Moen is owned by Fortune Brands which also makes MasterLocks, Titlesless golfballs, and Jim Bean whiskey among other brands.

These are the US plumbing brandss from Masco; Alsons, American Shower & Bath, Aqua Glass, Brass Craft, Delta Faucet, H&H Tube, Mirolin, Peerless Faucet, Plumb Shop, Watkins Manufacturing.

They also list several European brands, none of which I am familar with.

(post #89108, reply #10 of 20)

go with Moen!......I have heard nothing good about grohe. the architect I'm working with now tried to push it and the plumbers and suppliers frowned upon using the grohe brand.

(post #89108, reply #11 of 20)


I've got to agree with you add my voice to your comment on mineral build up. If you live in an area with hard water you can expect Moen and Delta to need parts with regularity. That's why the parts' displays are always so large.

Grohe is higher, but then you get what you pay for - at least that's been my experience. Not only that, but my wife likes them too.

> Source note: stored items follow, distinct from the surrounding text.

(** C5.  With [force] set and no dry run, the module first hands the
    line [kdestroy -q -p username@realm 2>&1] to the shell, whatever the
    host holds and whatever that command answers, then the [kinit]
    pipeline for the same principal; when the pipeline reports success
    the process exits with [changed = true].  With [force] set in a dry
    run, no command is issued and [changed = true] is reported. *)
Theorem force_destroys_then_acquires w :
  let go cm := process os_popen (request u p r (Some true) fw cm) w in
  let destroy := "kdestroy -q -p " ++ (u ++ "@" ++ r) ++ " 2>&1" in
  let acquire :=
    "echo -n '" ++ p ++ "' | kinit " ++ forwardable_flag fw ++ " "
      ++ (u ++ "@" ++ r) ++ " 2>&1 >/dev/null" in
  let (w1, r1) := os_popen w destroy in
  let (w2, r2) := os_popen w1 acquire in
  calls (snd (go false)) = [(destroy, r1); (acquire, r2)] /\
  world (snd (go false)) = w2 /\
  fst (go false)
    = SystemExit
        (if truthy (close r2)
         then FailJson (read r2) (Result.mk false u REDACTED r P true F)
         else ExitJson (Result.mk true u REDACTED r P true F)) /\
  calls (snd (go true)) = [] /\
  world (snd (go true)) = w /\
  fst (go true) = SystemExit (ExitJson (Result.mk true u REDACTED r P true F)).
Proof.
  intros go destroy acquire.
  change destroy with (kdestroy_cmd P).
  change acquire with (kinit_cmd p F P).
  clear destroy acquire.
  destruct (os_popen w (kdestroy_cmd P)) as [w1 r1] eqn:H1.
  destruct (os_popen w1 (kinit_cmd p F P)) as [w2 r2] eqn:H2.
  unfold go.
  rewrite (run_force World os_popen u p r (Some true) fw w w1 r1 w2 r2)
    by (assumption || reflexivity).
  rewrite (dry_run_force World os_popen u p r (Some true) fw w)
    by reflexivity.
  unfold acquired. cbn. destruct (truthy (close r2)); repeat split.
Qed.
Lemma print_json_serializable (x : PyVal) :
  serializable x = true -> print_json x = Return x.
Proof. intros H. unfold print_json. now rewrite H. Qed.

(** X14.  A line whose JSON is not an object (an array, a number, a
    string, null) is answered with the internal error -32603, and the
    [id] of that answer is the [id] of the last request that got as far
    as dispatch, or null if there was none: the loop's [request_id] is
    still bound from the earlier line. *)
Theorem non_object_request_gets_stale_id (request_id : Locals) (line : string)
    (v : PyVal) (w : World) :
  loads line = Return v ->
  is_dict v = false ->
  printable request_id ->
  exists response,
    handle_line loads client request_id line w = ((Wrote response, request_id), w) /\
    error_code_of response = Some (PyInt (-32603)) /\
    id_of response = Some (bound_id request_id).
Proof.
  intros Hl Hd Hp. unfold handle_line, try_block. rewrite Hl.
  assert (Hs : serializable (bound_id request_id) = true)
    by (destruct request_id; [exact Hp|reflexivity]).
  destruct v; try discriminate Hd;
    unfold on_line_exception; cbn [isinstance];
    rewrite print_json_serializable
      by (apply rpc_error_serializable; exact Hs);
    eexists; (split; [reflexivity|split; reflexivity]).
Qed.

(** X15.  An object whose [jsonrpc] member is not the string "2.0" is
    answered with -32600 under its own [id] (null when it has none);
    nothing is dispatched, the world and [request_id] stay as they
    were. *)
Theorem wrong_version_rejected (request_id : Locals) (line : string) (d : Dict)
    (w : World) :
  loads line = Return (PyDict d) ->
  all_serializable d = true ->
  eq_str (dict_get d "jsonrpc") "2.0" = false ->
  handle_line loads client request_id line w =
  ((Wrote (rpc_error (dict_get_or d "id" PyNone) (-32600)
             "Invalid Request: Must be JSON-RPC 2.0"),
    request_id), w).
Proof.
  intros Hl Hs Hj. unfold handle_line, try_block. rewrite Hl, Hj. cbn [negb].
  rewrite print_json_serializable; [reflexivity|].
  apply rpc_error_serializable, dict_get_or_serializable; [exact Hs|reflexivity].
Qed.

(post #89108, reply #12 of 20)

BTW... there are 2 Grohe's.. one is Grohe... & the other is Hans Grohe.. some kind of family beef split them into 2 companies....


Grohe vs. Moen .... i vote Grohe

(post #89108, reply #13 of 20)

Moen ain't what it used to be. Lots of plastic where you don't want it like inside handles and stems. I'd vote for Kohler.

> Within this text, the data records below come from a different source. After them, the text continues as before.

Lemma writeByte_as_writeBytes fuel addr byt s :
  writeByte fuel addr byt s = writeBytes fuel addr [byt] 1 s.
Proof.
  unfold writeByte, writeBytes.
  change (Z.to_nat (u16 1)) with 1%nat. cbn [writeBytes_loop nth Z.to_nat].
  unfold bind.
  destruct (startContWrite fuel addr s) as [[[] s1]|]; [|reflexivity].
  rewrite (writeContByte_u32 fuel (u32 addr + 0)).
  replace (u32 addr + 0) with (u32 addr) by lia.
  rewrite writeContByte_u32.
  destruct (writeContByte fuel addr byt s1) as [[[] s2]|]; reflexivity.
Qed.

(** ** Writing and reading back *)

Lemma recompose v a :
  a / chip_bytes v * chip_bytes v + a mod chip_bytes v = a.
Proof.
  pose proof (chip_bytes_pos v). rewrite Z.mul_comm. symmetry.
  apply Z.div_mod. lia.
Qed.

(** C2: a span written with [writeBytes] and read back with [readBytes]
    right away comes back unchanged, for every address and data whose span
    lies within the device. *)
Theorem writeBytes_readBytes_roundtrip fuel s addr data :
  ready s -> responsive fuel s ->
  Forall is_byte data ->
  0 <= addr < capacity (variant (dev s)) ->
  Z.of_nat (length data) < 65536 ->
  addr + Z.of_nat (length data) <= capacity (variant (dev s)) ->
  exists s1 s2,
    writeBytes fuel addr data (Z.of_nat (length data)) s = Some (tt, s1)
    /\ readBytes fuel addr (Z.of_nat (length data)) s1 = Some (data, s2).
Proof.
  intros Hr Hf Hd Ha Hlen Hcap. open_sys s.
  destruct Hr as [Ed ->]. destruct Hf as [Hn Hlat].
  destruct (writeBytes_device fuel v lat b2 Hlat t n m b1 lg addr data
              (Z.of_nat (length data)) Ed Ha ltac:(lia) Hcap Hn)
    as (t' & m' & b1' & lg' & E & Ed' & V).
  destruct (readBytes_device fuel v lat b2 Hlat t' lat m' b1' lg' addr
              (Z.of_nat (length data)) Ed' Ha ltac:(lia) Hcap Hlat)
    as (lg2 & E2).
  do 2 eexists. split; [exact E|]. rewrite E2. do 2 f_equal.
  rewrite Nat2Z.id. apply stream_ext. intros j Hj.
  rewrite V by apply offset_in_page. rewrite recompose.
  replace (addr <=? addr + Z.of_nat j) with true
    by (symmetry; apply Z.leb_le; lia).
  replace (addr + Z.of_nat j <? addr + Z.of_nat (length data)) with true
    by (symmetry; apply Z.ltb_lt; lia).
  cbn [andb]. replace (addr + Z.of_nat j - addr) with (Z.of_nat j) by lia.
  rewrite Nat2Z.id.
  assert (Hb : is_byte (nth j data 0)).
  { rewrite Forall_forall in Hd. apply Hd, nth_In, Hj. }
  unfold is_byte in Hb. rewrite (u8_small (nth j data 0)) by exact Hb.
  rewrite u8_u8. now apply not8_not8.
Qed.

Lemma writeBytes_readBytes_roundtrip_witness :
  exists s1 s2,
    writeBytes 5 262 [1; 2; 3] 3 sample_sys = Some (tt, s1)
    /\ readBytes 5 262 3 s1 = Some ([1; 2; 3], s2).
Proof.
  apply (writeBytes_readBytes_roundtrip 5 sample_sys 262 [1; 2; 3]).
  - split; reflexivity.
  - split; cbv [sample_sys sample_chip dev busy_left latency]; lia.
  - repeat constructor; unfold is_byte; lia.
  - change (capacity (variant (dev sample_sys))) with 540672; lia.
  - change (Z.of_nat (length [1; 2; 3])) with 3; lia.
  - change (capacity (variant (dev sample_sys))) with 540672.
    change (Z.of_nat (length [1; 2; 3])) with 3; lia.
Defined.

(** C3 (what the code does): after [writeByte addr v], [readByte addr]
    returns the complement [255 - v], not [v]: [readByte] hands back the
    byte on the wire, where [readBytes] complements it. *)
Theorem writeByte_readByte_complement fuel s addr v :
  ready s -> responsive fuel s ->
  is_byte v ->
  0 <= addr < capacity (variant (dev s)) ->
  exists s1 s2,
    writeByte fuel addr v s = Some (tt, s1)
    /\ readByte fuel addr s1 = Some (255 - v, s2).
Proof.
  intros Hr Hf Hv Ha. open_sys s. rename v into byt, v0 into v.
  destruct Hr as [Ed ->]. destruct Hf as [Hn Hlat].
  rewrite writeByte_as_writeBytes.
  assert (Hc : capacity v <= 8192 * 1056)
    by (unfold capacity; pose proof (chip_pages_pos v);
        pose proof (chip_bytes_pos v); pose proof (chip_pages_small v);
        pose proof (chip_bytes_small v); nia).
  destruct (writeBytes_device fuel v lat b2 Hlat t n m b1 lg addr [byt]
              1 Ed Ha ltac:(lia) ltac:(lia) Hn)
    as (t' & m' & b1' & lg' & E & Ed' & V).
  destruct (readByte_device fuel v lat b2 t' lat m' b1' lg' addr Ed' Ha Hlat)
    as (lg2 & E2).
  do 2 eexists. split; [exact E|]. rewrite E2. do 2 f_equal.
  rewrite V by apply offset_in_page. rewrite recompose.
  replace (addr <=? addr) with true by (symmetry; apply Z.leb_le; lia).
  replace (addr <? addr + 1) with true by (symmetry; apply Z.ltb_lt; lia).
  cbn [andb]. replace (addr - addr) with 0 by lia. cbn [Z.to_nat nth].
  unfold is_byte in Hv. rewrite (u8_small byt) by exact Hv.
  rewrite u8_u8. now apply not8_val.
Qed.

Lemma writeByte_readByte_complement_witness :
  exists s1 s2,
    writeByte 5 1000 90 sample_sys = Some (tt, s1)
    /\ readByte 5 1000 s1 = Some (255 - 90, s2).
Proof.
  apply (writeByte_readByte_complement 5 sample_sys 1000 90).
  - split; reflexivity.
  - split; cbv [sample_sys sample_chip dev busy_left latency]; lia.
  - unfold is_byte; lia.
  - change (capacity (variant (dev sample_sys))) with 540672; lia.
Defined.

(** ** The write sequence in full: array, buffer and command log *)

Lemma wire_page v p :
  0 <= p < chip_pages v -> wire_adr (enum_value v) p 0 = page_adr v p.
Proof.
  intros H. rewrite wire_adr_device by (pose proof (chip_bytes_pos v); lia).
  unfold page_adr. lia.
Qed.

Lemma wire_byte v o :
  0 <= o < chip_bytes v -> wire_adr (enum_value v) 0 (u16 o) = o.
Proof.
  intros H. pose proof (chip_bytes_small v).
  rewrite u16_small by lia.
  rewrite wire_adr_device by (pose proof (chip_pages_pos v); lia). lia.
Qed.

Lemma byte_of_small v o : 0 <= o < chip_bytes v -> byte_of_adr v o = o.
Proof.
  intros H. rewrite <- (wire_byte v o H) at 1. pose proof (chip_bytes_small v).
  rewrite u16_small by lia.
  apply decode_byte; [pose proof (chip_pages_pos v); lia|assumption].
Qed.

(post #89108, reply #14 of 20)

o.k. guys, the true test: what do you have in your own house?

me? 100% grohe


(post #89108, reply #15 of 20)

Mace's Call For Vote:

Kitchen: Grohe
Baths: American Standard
Common Thread: All have ceramic valves.

(post #89108, reply #16 of 20)

Grohe, one shower valve the man's shower close to the back door.

(post #89108, reply #17 of 20)

I have had a $300+Grohe for 3 or 4 years on kitchen sink. No problems.

Some quirks :
- Grohe had no 1 800 number - probably a German thing (we designed it, its perfect, we don't want to hear from any whining customers)
- flex connections were too short on my sink - be sure to connect to the free end, don't try to take them off and put on a longer piece, as they are metric where they screw to the faucet - Grohe did not redesign that part for the US market.

(post #89108, reply #18 of 20)

Hey theyuh...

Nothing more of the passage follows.